Mataram (Inside Lombok) – Lembaga Perlindungan Anak (LPA) Kota Mataram memberi atensi khusus pada pengrusakan pembatas SDN Model Mataram yang dilakukan oleh peserta didik SMP Negeri 14 Mataram diduga karena ada yang memprovokasi. Pasalnya, tindakan anarkis diklaim tidak mungkin dilakukan anak-anak SMP.
“Saya menduga dalam kasus ini, mau tidak mau, suka tidak suka, ada peran pihak lain memprovokasi anak-anak. Kemudian membuat anak-anak melakukan tindakan anarkis,” kata Ketua LPA Mataram, Joko Jumadi, Jumat (2/9) di Mataram.
Ia meminta, Dinas Pendidikan sebagai OPD yang memiliki kewenangan terhadap dua sekolah tersebut untuk mengambil sikap tegas. Mencari oknum yang memprovokasi siswa melakukan tindakan anarkis dan memberikan sanksi yang tegas.
“Tapi secara etika pendidik tidak boleh seperti anarkis. Sanksi administratif bisa dijatuhkan orang-orang yang terlibat didalam kasus ini. Apalagi Kalau itu ada di dalam lingkup bagi seorang pendidik,” terangnya.
Pengrusakan pembatas disebut bukan inisiatif para peserta didik. Pasalnya, peserta didik tidak memiliki kepentingan terhadap bangunan yang ada. Pengrusakan pagar secara anarkis ini bisa saja mengarah ke tindak pidana. Namun LPA saat ini akan menyelesaikan dengan sanksi administratif saja. Karena tindakan ini terjadi di lingkungan pendidikan.
“Walaupun kita mau mengarahkan ke pidana bisa-bisa saja, tapi tidak mengarah ke sana.

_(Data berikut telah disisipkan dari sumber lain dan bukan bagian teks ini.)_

Lemma print_member_app k v r :
  print_member (k, v) +:+ r
  = String quote_char (escape k +:+ String quote_char (String ":" (print_json v +:+ r))).
Proof.
  unfold print_member, json_str. cbn [fst snd].
  by rewrite !str_app_assoc, str_app_cons, !str_app_assoc, str_app_cons.
Qed.

Lemma skip_ws_members kv l r :
  skip_ws (join "," (map print_member (kv :: l)) +:+ r) = join "," (map print_member (kv :: l)) +:+ r.
Proof. by destruct l. Qed.

Lemma parse_members_key f k v r :
  dict_value v →
  parse_members (S f) (print_member (k, v) +:+ r)
  = ('(v, r3) ← parse_value f (print_json v +:+ r);
     let r4 := skip_ws r3 in
     if head_is 125 r4 then Some ([(k, v)], str_drop 1 r4)
     else if head_is 44 r4 then
       '(l, r5) ← parse_members f (skip_ws (str_drop 1 r4)); Some ((k, v) :: l, r5)
     else None).
Proof.
  intros Hv. rewrite print_member_app.
  cbn [parse_members head_is str_drop]. change (nat_of_ascii quote_char =? 34)%nat with true.
  cbn iota. rewrite scan_string_escape.
  cbn [mbind option_bind].
  change (skip_ws (String ":" (print_json v +:+ r))) with (String ":" (print_json v +:+ r)).
  cbn [head_is]. change (nat_of_ascii ":" =? 58)%nat with true. cbn iota.
  by rewrite skip_ws_print.
Qed.

Lemma parse_members_print kv l fuel r :
  Forall (λ kv, reads_back kv.2) (kv :: l) → Forall (λ kv, dict_value kv.2) (kv :: l) →
  (foldr (λ kv n, S (json_size kv.2 + n)) 0 (kv :: l) ≤ fuel)%nat →
  parse_members fuel (join "," (map print_member (kv :: l)) +:+ String "}" r) = Some (kv :: l, r).
Proof.
  revert kv fuel. induction l as [|kv' l IHl]; intros [k v] [|f] Hp Hd Hf;
    [simpl in Hf; lia| |simpl in Hf; lia|];
    apply Forall_cons in Hp as [Hx Hp]; apply Forall_cons in Hd as [Hdx Hd];
    cbn [map]; rewrite join_cons_app; cbn [fst snd] in *.
  - rewrite parse_members_key by done. rewrite Hx; [done|simpl in Hf; lia|done].
  - change (print_member kv' :: map print_member l) with (map print_member (kv' :: l)).
    pose proof (skip_ws_members kv' l (String "}" r)) as Hws.
    assert (parse_members f (join "," (map print_member (kv' :: l)) +:+ String "}" r)
            = Some (kv' :: l, r)) as HP.
    { apply IHl; [done|done|]. simpl in Hf |- *. lia. }
    revert Hws HP. generalize (join "," (map print_member (kv' :: l)) +:+ String "}" r).
    intros T Hws HP. rewrite parse_members_key by done. rewrite Hx; [|simpl in Hf; lia|done].
    simpl. by rewrite Hws, HP.
Qed.

(** A list of pairs with distinct keys is already a dictionary. *)
Lemma dict_set_new {A} k (v : A) d : k ∉ d.*1 → dict_set k v d = d ++ [(k, v)].
Proof.
  induction d as [|[k' v'] d IH]; intros Hk; [done|]. simpl in *.
  assert (String.eqb k' k = false) as -> by (apply String.eqb_neq; set_solver).
  rewrite IH by set_solver. done.
Qed.

Lemma dict_of_pairs_id {A} (l : list (string * A)) : NoDup l.*1 → dict_of_pairs l = l.
Proof.
  unfold dict_of_pairs. intros Hnd.
  assert (∀ d, NoDup (d ++ l).*1 → foldl (λ d kv, dict_set kv.1 kv.2 d) d l = d ++ l) as Hgen.
  { clear Hnd. induction l as [|[k v] l IH]; intros d Hnd; simpl; [by rewrite (right_id_L [] (++))|].
    rewrite dict_set_new.
    - rewrite IH; rewrite <- (assoc_L (++)); done.
    - rewrite fmap_app in Hnd. apply NoDup_app in Hnd as (_ & Hd & _).
      intros Hin. apply (Hd _ Hin). left. }
  apply (Hgen []). done.
Qed.

Lemma print_JObj l : print_json (JObj l) = "{" +:+ join "," (map print_member l) +:+ "}".
Proof. done. Qed.

Lemma parse_print j : dict_value j → reads_back j.
Proof.
  induction j as [|b|z|fl|s|l IH|l IH] using json_nested_ind; intros Hd [|f] r Hf Hr;
    try (simpl in Hf; lia); try done.
  - destruct b; reflexivity.
  - by apply parse_value_int.
  - unfold print_json, json_str. rewrite str_app_cons, str_app_assoc.
    cbn -[scan_string]. by rewrite scan_string_escape.
  - apply dict_value_JArr in Hd.
    assert (Forall reads_back l) as Hl.
    { eapply Forall_impl; [apply Forall_and; exact (conj IH Hd)|]. naive_solver. }
    cbn [print_json]. rewrite !str_app_assoc. destruct l as [|x l]; [done|].
    change ("]" +:+ r) with (String "]" r).
    cbn -[parse_elements join]. change (print_json x :: map print_json l) with (map print_json (x :: l)).
    rewrite skip_ws_elements by (by apply Forall_cons in Hd as [? _]).
    assert (∀ T, head_is 93 (join "," (map print_json (x :: l)) +:+ T) = false) as ->.
    { intros T. apply Forall_cons in Hd as [Hx _].
      destruct (print_head x Hx) as (a & s & Ha & _ & Hn).
      destruct l; cbn [map join]; rewrite Ha; simpl; by apply Nat.eqb_neq. }
    rewrite parse_elements_print; [done|done|done|]. simpl in Hf |- *. lia.
  - apply dict_value_JObj in Hd as [Hnd Hd].
    assert (Forall (λ kv, reads_back kv.2) l) as Hl.
    { eapply Forall_impl; [apply Forall_and; exact (conj IH Hd)|]. naive_solver. }
    rewrite print_JObj, !str_app_assoc. destruct l as [|x l]; [done|].
    change ("}" +:+ r) with (String "}" r).
    cbn -[parse_members join print_member].
    change (print_member x :: map print_member l) with (map print_member (x :: l)).
    rewrite skip_ws_members.
    assert (∀ T, head_is 125 (join "," (map print_member (x :: l)) +:+ T) = false) as ->
      by (intros T; by destruct l).
    rewrite parse_members_print; [|done|done|simpl in Hf |- *; lia].
    simpl. by rewrite dict_of_pairs_id.
Qed.

Lemma json_size_print j : dict_value j → (json_size j ≤ String.length (print_json j))%nat.
Proof.
  induction j as [|b|z|fl|s|l IH|l IH] using json_nested_ind; intros Hd; try done.
  - simpl; lia.
  - destruct b; simpl; lia.
  - destruct (print_head (JInt z) Hd) as (a & s & -> & _). simpl. lia.
  - simpl. lia.
  - apply dict_value_JArr in Hd. cbn [print_json json_size].
    rewrite !str_length_app. simpl.
    assert (foldr (λ x n, S (json_size x + n)) 0 l
            ≤ S (String.length (join "," (map print_json l))))%nat; [|lia].
    induction l as [|x l IHl]; simpl; [lia|].
    apply Forall_cons in IH as [Hx IH]. apply Forall_cons in Hd as [Hdx Hd].
    specialize (Hx Hdx). specialize (IHl IH Hd).
    destruct l as [|y l]; simpl in *; [lia|]. rewrite !str_length_app. simpl in *. lia.
  - apply dict_value_JObj in Hd as [_ Hd]. rewrite print_JObj. cbn [json_size].
    rewrite !str_length_app. simpl.
    assert (foldr (λ kv n, S (json_size kv.2 + n)) 0 l
            ≤ S (String.length (join "," (map print_member l))))%nat; [|lia].
    induction l as [|x l IHl]; simpl; [lia|].
    apply Forall_cons in IH as [Hx IH]. apply Forall_cons in Hd as [Hdx Hd].
    specialize (Hx Hdx). specialize (IHl IH Hd).
    assert (String.length (print_json x.2) ≤ String.length (print_member x))%nat.
    { unfold print_member. rewrite !str_length_app. lia. }
    destruct l as [|y l]; simpl in *; [lia|]. rewrite !str_length_app. simpl in *. lia.
Qed.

Tidak mungkin inisiatif anak-anak,” ujarnya.
LPA Kota Mataram secepatnya akan melakukan pemulihan psikologi kepada peserta didik, khususnya di SDN Model Mataram. Ratusan peserta didik di SDN tersebut histeris ketakutan akibat pengrusakan tersebut.
Kendati, Joko menyebut peserta didik di dua sekolah ini merupakan korban. “Dua-duanya ini korban. Anak SMP ini korban dia diajarkan untuk anarkis,” tegas Joko.

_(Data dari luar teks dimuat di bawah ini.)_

(* ===== verification/Tables.v ===== *)
(** * Tables: the SQLite schema (src/forge_replay/persistence/schema.py)

    The database is a record of tables. Every table but [events] is a finite map from its
    TEXT primary key to a row record; [events] is the list of its rows in insertion order,
    because the ledger's order is what most of the development is about. Columns that hold
    the value of an enum have the enum's type, time stamps are microseconds in UTC (the
    store compares ISO texts of UTC times, which order the same way), and NULL is [None].
    The columns whose text is protected by a digest, and the JSON documents the store reads
    back, are kept as text. An INSERT that violates a PRIMARY KEY, UNIQUE, CHECK or
    REFERENCES constraint fails with [SqliteIntegrityError]. *)

From S2P Require Import Prelude Domain Platform Json Events.

(** ** Status columns *)

(** [budget_reservations.state]. *)
Module ReservationState.
Inductive t := RESERVED | SETTLED.
#[global] Instance eq_dec : EqDecision t.
Proof. solve_decision. Defined.
End ReservationState.

(** [model_calls.status]. *)
Module ModelCallStatus.
Inductive t := STARTED | RESPONDED | CONSUMED.
#[global] Instance eq_dec : EqDecision t.
Proof. solve_decision. Defined.
End ModelCallStatus.

(** [model_calls.consumption_kind]. *)
Module ConsumptionKind.
Inductive t := TOOL_BATCH | REJECTED | FINAL.
#[global] Instance eq_dec : EqDecision t.
Proof. solve_decision. Defined.
End ConsumptionKind.

(** ** Rows *)

Record SessionRow := {
  ses_workspace_root : string;
  ses_created_at : Z;
  ses_status : string;
  ses_next_seq : Z;
  ses_config_json : string;
  ses_last_event_id : option string;
}.

#[global] Instance eta_SessionRow : Eta SessionRow := λ x,
  {| ses_workspace_root := x.(ses_workspace_root); ses_created_at := x.(ses_created_at);
     ses_status := x.(ses_status); ses_next_seq := x.(ses_next_seq);
     ses_config_json := x.(ses_config_json); ses_last_event_id := x.(ses_last_event_id) |}.

Record TurnRow := {
  tu_session_id : string;
  tu_user_event_id : string;
  tu_created_at : Z;
  tu_status : string;
  tu_active_run_id : option string;
}.

#[global] Instance eta_TurnRow : Eta TurnRow := λ x,
  {| tu_session_id := x.(tu_session_id); tu_user_event_id := x.(tu_user_event_id);
     tu_created_at := x.(tu_created_at); tu_status := x.(tu_status);
     tu_active_run_id := x.(tu_active_run_id) |}.

(** A row of [runs], without its key and the columns the store never writes
    ([parent_run_id], [parent_tool_call_id], [deadline_at]). The two budget columns hold
    the decoded JSON objects. *)
Record RunRow := {
  r_turn_id : string;
  r_session_id : string;
  r_execution_status : ExecutionStatus.t;
  r_phase : option RunPhase.t;
  r_workspace_disposition : WorkspaceDisposition.t;
  r_base_repo_root : string;
  r_base_commit_sha : string;
  r_worktree_path : option string;
  r_worktree_branch : option string;
  r_created_at : Z;
  r_started_at : option Z;
  r_finished_at : option Z;
  r_last_event_seq : Z;
  r_lease_owner : option string;
  r_lease_epoch : Z;
  r_lease_expires_at : option Z;
  r_cancel_requested_at : option Z;
  r_cancel_reason : option string;
  r_budget_limits : gmap string Z;
  r_budget_consumed : gmap string Z;
  r_terminal_reason_json : option string;
}.

#[global] Instance eta_RunRow : Eta RunRow := λ x,
  {| r_turn_id := x.(r_turn_id); r_session_id := x.(r_session_id);
     r_execution_status := x.(r_execution_status); r_phase := x.(r_phase);
     r_workspace_disposition := x.(r_workspace_disposition);
     r_base_repo_root := x.(r_base_repo_root); r_base_commit_sha := x.(r_base_commit_sha);
     r_worktree_path := x.(r_worktree_path); r_worktree_branch := x.(r_worktree_branch);
     r_created_at := x.(r_created_at); r_started_at := x.(r_started_at);
     r_finished_at := x.(r_finished_at); r_last_event_seq := x.(r_last_event_seq);
     r_lease_owner := x.(r_lease_owner); r_lease_epoch := x.(r_lease_epoch);
     r_lease_expires_at := x.(r_lease_expires_at);
     r_cancel_requested_at := x.(r_cancel_requested_at);
     r_cancel_reason := x.(r_cancel_reason); r_budget_limits := x.(r_budget_limits);
     r_budget_consumed := x.(r_budget_consumed);
     r_terminal_reason_json := x.(r_terminal_reason_json) |}.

Menurutnya, para pendidik harus juga mendapatkan pendidikan agar bisa mendidik. Karena dari video yang beredar, tidak ada pihak guru yang melarang siswa untuk melakukan perusakan. Sehingga terkesan ada pembiaran yang dilakukan oleh para pendidik.

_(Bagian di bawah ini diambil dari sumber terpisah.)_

(* ===== verification/Ledger.v ===== *)
(** * Ledger: the append path, the readers and the blob table of the event store
    (src/forge_replay/persistence/store.py)

    [prepare_event], [insert_event] and [event_from_row] are the three places where an
    envelope meets the [events] table. The ledger invariant says that the table is the
    image of a list of valid envelopes, with distinct identifiers and with the sequence
    numbers 1, 2, 3, ... in every session. *)

From S2P Require Import Prelude Domain Platform Json Events Projection Tables.

(** ** Definitions *)

(** The keyword arguments the append functions share. *)
Record EventArgs := {
  ea_session_id : string;
  ea_process_instance_id : string;
  ea_payload : RuntimeEventPayload;
  ea_turn_id : option string;
  ea_run_id : option string;
  ea_causation_event_id : option string;
  ea_correlation_id : option string;
}.

(** The arguments of an event about a run, taken from its row. *)
Definition run_event_args (run_id : string) (row : RunRow) (process_instance_id : string)
    (causation : option string) (payload : RuntimeEventPayload) : EventArgs :=
  {| ea_session_id := row.(r_session_id); ea_process_instance_id := process_instance_id;
     ea_payload := payload; ea_turn_id := Some row.(r_turn_id); ea_run_id := Some run_id;
     ea_causation_event_id := causation; ea_correlation_id := Some run_id |}.

Record StoredBlob := {
  sb_sha256 : string;
  sb_byte_length : Z;
  sb_media_type : string;
  sb_content : string;
  sb_created_at : Z;
}.

Section ledger.
Context `{Platform}.

(** [UUID(text) if text is not None else None], as its canonical text. *)
Definition parse_uuid (t : option string) : res (option string) :=
  match t with
  | None => Ok None
  | Some c => Some <$> result_of_option ValueError (uuid_canon c)
  end.

(** [_prepare_event_in_transaction]; the event is the operation's [k]-th. *)
Definition prepare_event (o : oracle) (k : nat) (a : EventArgs) : stx EventEnvelope :=
  session ← gets (λ s, s.(sessions) !! a.(ea_session_id));
  session ← lift_option SessionNotFoundError session;
  causation ← lift_result (parse_uuid a.(ea_causation_event_id));
  lift_result (new_event o k a.(ea_session_id) session.(ses_next_seq)
    a.(ea_process_instance_id) a.(ea_payload) a.(ea_turn_id) a.(ea_run_id) causation
    a.(ea_correlation_id)).

(** The VALUES of the INSERT in [_insert_event_in_transaction]. *)
Definition row_of_event (e : EventEnvelope) : EventRow :=
  {| e_event_id := e.(event_id); e_session_id := e.(session_id); e_turn_id := e.(turn_id);
     e_run_id := e.(run_id); e_seq := e.(seq); e_event_type := event_type e;
     e_schema_version := e.(schema_version); e_occurred_at := e.(occurred_at);
     e_process_instance_id := e.(process_instance_id); e_boot_id := e.(boot_id);
     e_causation_event_id := e.(causation_event_id);
     e_correlation_id := e.(correlation_id);
     e_payload_json := payload_text e.(payload);
     e_payload_sha256 := sha256_text (payload_text e.(payload)) |}.

(** [_insert_event_in_transaction]: the row, then the session cursor guarded by
    [next_seq = seq]. *)
Definition insert_event (e : EventEnvelope) : stx unit :=
  insert_event_row (row_of_event e);;
  session ← gets (λ s, s.(sessions) !! e.(session_id));
  session ← lift_option LedgerIntegrityError session;
  require (session.(ses_next_seq) = e.(seq)) LedgerIntegrityError;;
  modify (λ s, s <| sessions ::= <[e.(session_id) :=
    session <| ses_next_seq := (e.(seq) + 1)%Z |>
            <| ses_last_event_id := Some e.(event_id) |>]> |>).

(** [_event_from_row]. *)
Definition event_from_row (row : EventRow) : res EventEnvelope :=
  if decide (sha256_text row.(e_payload_json) = row.(e_payload_sha256)) then
    j ← result_of_option ValueError (json_loads row.(e_payload_json));
    p ← result_of_option PydanticValidationError (payload_of_json j);
    id ← result_of_option PydanticValidationError (uuid_canon row.(e_event_id));
    causation ← match row.(e_causation_event_id) with
                | None => Ok None
                | Some c => Some <$> result_of_option PydanticValidationError (uuid_canon c)
                end;
    let e := {| event_id := id; schema_version := row.(e_schema_version);
                session_id := row.(e_session_id); turn_id := row.(e_turn_id);
                run_id := row.(e_run_id); seq := row.(e_seq);
                occurred_at := row.(e_occurred_at);
                process_instance_id := row.(e_process_instance_id);
                boot_id := row.(e_boot_id); causation_event_id := causation;
                correlation_id := row.(e_correlation_id); payload := p |} in
    if envelope_valid e then Ok e else Err PydanticValidationError
  else Err LedgerIntegrityError.

(** [[self._event_from_row(row) for row in rows]]. *)
Fixpoint events_from_rows (rows : list EventRow) : res (list EventEnvelope) :=
  match rows with
  | [] => Ok []
  | row :: rows' => e ← event_from_row row; es ← events_from_rows rows'; Ok (e :: es)
  end.

(** [_require_run_row]. *)
Definition require_run_row (run_id : string) : stx RunRow :=
  row ← gets (λ s, s.(runs) !! run_id);
  lift_option RunNotFoundError row.

(** The rows of [SELECT * FROM events WHERE run_id = ? AND seq > ? ORDER BY seq]. *)
Definition run_rows (run_id : string) (after_seq : Z) (s : db) : list EventRow :=
  order_by e_seq (filter (λ r, r.(e_run_id) = Some run_id ∧ (after_seq < r.(e_seq))%Z) s.(events)).

(** [_load_run_events_in_transaction]. *)
Definition load_run_events_in_tx (run_id : string) (after_seq : Z) : stx (list EventEnvelope) :=
  rows ← gets (run_rows run_id after_seq);
  lift_result (events_from_rows rows).

Definition load_run_events (run_id : string) : stx (list EventEnvelope) :=
  _ ← require_run_row run_id;
  load_run_events_in_tx run_id 0.

(** [load_recent_run_events]: the last [limit] rows, back in chronological order. *)
Definition load_recent_run_events (run_id : string) (limit : Z) : stx (list EventEnvelope) :=
  require (1 ≤ limit ≤ 10000)%Z ValueError;;
  _ ← require_run_row run_id;
  rows ← gets (λ s, filter (λ r, r.(e_run_id) = Some run_id) s.(events));
  let descending := order_by (λ r, - r.(e_seq))%Z rows in
  lift_result (events_from_rows (reverse (take (Z.to_nat limit) descending))).

(** [load_events]. *)
Definition load_events (sid : string) (after_seq : Z) : stx (list EventEnvelope) :=
  rows ← gets (λ s, order_by e_seq
    (filter (λ r, r.(e_session_id) = sid ∧ (after_seq < r.(e_seq))%Z) s.(events)));
  lift_result (events_from_rows rows).

(** *** Blobs *)

(** [_stored_blob_from_row]. *)
Definition stored_blob_from_row (sha256 : string) (row : BlobRow) : StoredBlob :=
  {| sb_sha256 := sha256; sb_byte_length := row.(bl_byte_length);
     sb_media_type := row.(bl_media_type); sb_content := row.(bl_content);
     sb_created_at := row.(bl_created_at) |}.

(** [_verify_blob]. *)
Definition verify_blob (b : StoredBlob) : res unit :=
  assert_result (Z.of_nat (String.length b.(sb_content)) = b.(sb_byte_length))
    LedgerIntegrityError;;
  assert_result (sha256_text b.(sb_content) = b.(sb_sha256)) LedgerIntegrityError.

(** [SELECT COALESCE(SUM(byte_length), 0) FROM blobs]. *)
Definition total_blob_bytes (s : db) : Z :=
  sum_of (λ kv : string * BlobRow, kv.2.(bl_byte_length)) (map_to_list s.(blobs)).

(** [_put_blob_in_transaction]; contents are byte strings. *)
Definition put_blob_in_tx (limits : BlobLimits) (created_at : Z) (content media_type : string)
    : stx StoredBlob :=
  require (blank media_type = false) ValueError;;
  let content_sha256 := sha256_text content in
  existing ← gets (λ s, s.(blobs) !! content_sha256);
  match existing with
  | Some row =>
      let stored := stored_blob_from_row content_sha256 row in
      lift_result (verify_blob stored);;
      require (stored.(sb_content) = content) LedgerIntegrityError;;
      require (stored.(sb_media_type) = media_type) BlobMetadataConflictError;;
      mret stored
  | None =>
      let byte_length := Z.of_nat (String.length content) in
      require (byte_length ≤ limits.(max_blob_bytes))%Z BlobQuotaExceededError;;
      total_bytes ← gets total_blob_bytes;
      require (total_bytes + byte_length ≤ limits.(max_total_bytes))%Z BlobQuotaExceededError;;
      insert_blob content_sha256
        {| bl_byte_length := byte_length; bl_media_type := media_type; bl_content := content;
           bl_created_at := created_at |};;
      mret {| sb_sha256 := content_sha256; sb_byte_length := byte_length;
              sb_media_type := media_type; sb_content := content; sb_created_at := created_at |}
  end.

(** [get_blob]. *)
Definition get_blob (sha256 : string) : stx StoredBlob :=
  row ← gets (λ s, s.(blobs) !! sha256);
  row ← lift_option KeyError row;
  let blob := stored_blob_from_row sha256 row in
  lift_result (verify_blob blob);;
  mret blob.
End ledger.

“Di video yg beredar tidak ada respon guru mencegah aksi itu. Sehingga ada pembiaran yang dilakukan. Pembiaran itu sama dengan melakukan,” ucap Ketua LPA Kota Mataram.
Kepala SMP Negeri 14 Mataram, Lina Yeti Budi Asih membantah adanya pembiaran yang dilakukan. Pengrusakan yang dilakukan peserta didik bukan juga atas perintah para guru. Bahkan para guru sudah menahan peserta didik untuk tidak merusak pagar tersebut.
Selain itu, pengerusakan pagar pembatas bukan pertama kali terjadi. “Ini sudah sering. Kita bisa redam, cuma anak-anak ini akan mulai merasa tidak betah karena belajar di bawah. Kalau jam pertama masih nyaman saja. Kalau mulai siang punggungnya sudah mulai sakit,” katanya.
Diterangkan, sebanyak lima kelas di SMP Negeri 14 Mataram harus belajar secara lesehan karena kekurangan ruang belajar. Sebagian dipakai oleh peserta didik SDN Model. Untuk memberikan kenyamanan saat belajar mengajar, guru memberikan kebebasan kepada peserta didik.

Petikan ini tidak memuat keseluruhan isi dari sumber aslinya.